Discursando na Universidade do Cairo, Egito, Obama saudou a plateia com o tradicional salam alekum (em árabe, a paz de Alá esteja convosco) e rompeu vários tabus na tentativa de conquistar o 1,5 bilhão de muçulmanos mundo afora, alvo da fala endereçada ao vivo por rádios e tevês por satélite.
"Este ciclo de desconfiança e discórdia precisa acabar, disse Obama diante das cerca de 3 mil pessoas no auditório da universidade. A fala, que durou 55 minutos, foi interrompida várias vezes por aplausos e até por um grito de "eu te amo.
"Vim até aqui em busca de um recomeço entre os EUA e os muçulmanos, que seja baseado em interesse e respeito mútuos e na (idéia) de que os EUA e o islã não são excludentes, afirmou o presidente, que prometeu combater "os estereótipos negativos do islã.

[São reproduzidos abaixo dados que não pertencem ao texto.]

(** * VisDoMRAG: retrieval, alignment and fusion pipeline

    A shallow embedding of [visdomrag.py] (class [VisDoMRAG]) and the
    properties of its retrieval-and-fusion engine.  External collaborators
    (PDF text extraction, OCR, the text splitter, the ranking and embedding
    models, the vector store, the generation backend, [eval] on dataset
    cells, the disk) are type classes whose methods stand for the calls the
    pipeline makes; everything written in the pipeline itself is a Rocq
    function over them.  An exception is modelled by [None].

    Python [str] values are modelled as [string]; one [ascii] stands for one
    code point below 256.  Scores, distances and similarity ratios, floats
    in the source, are modelled as exact rationals [Q]: only their order and
    [1 - d] are used, and there is no NaN. *)

From Stdlib Require Import Strings.String Strings.Ascii Lists.List Arith.Arith
  Bool.Bool QArith.QArith Lia Sorting.Sorted Numbers.DecimalString
  Init.Decimal.
From Stdlib Require Numbers.DecimalNat Numbers.DecimalFacts.
Import ListNotations.

Set Warnings "-register-all".

Local Close Scope Q_scope.
Local Open Scope list_scope.
Local Open Scope string_scope.
Local Open Scope nat_scope.

(* ================================================================== *)
(** * Python string primitives used by the pipeline *)
(* ================================================================== *)

Module PyStr.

Obama levantou bandeiras caras a todos os muçulmanos. Ele defendeu o direito de existência da "Palestina, criticou o expansionismo israelense e o passado colonialista do Ocidente, reconheceu o direito de todas as nações, "incluindo o Irã, de ter um programa nuclear civil e citou várias passagens do "Corão sagrado que exaltam a paz e a tolerância.
Num claro esforço para romper com a retórica incendiária e confrontativa de seu antecessor George W. Bush, Obama destacou os vínculos históricos entre os americanos e o islã.
O democrata lembrou que o Marrocos foi o primeiro país a reconhecer os EUA e afirmou que a maioria dos 7 milhões de muçulmanos norte-americanos têm educação e renda maior que a média da população.
O discurso do Cairo foi considerado um marco pelo fato de Obama ter destacado pela primeira vez seu sobrenome "Hussein (em árabe, o bom) e detalhado claramente os laços de sua família com o islã.
"Sou cristão, mas meu pai vem de uma família queniana que inclui gerações de muçulmanos, disse Obama, que enumerou algumas das contribuições islâmicas à modernidade, como a invenção da álgebra e da bússola magnética.
Em outro divisor de águas, o democrata tornou-se o primeiro presidente americano a admitir em exercício a participação da CIA no golpe que derrubou o governo iraniano do nacionalista Mohammed Mossadegh, em 1953, em represália à sua decisão de nacionalizar a indústria petroleira do país.
Foi a primeira vez que a Casa Branca ajudou a derrubar um governo no Oriente Médio. O caso alimenta até hoje a desconfiança de Teerã em relação a Washington.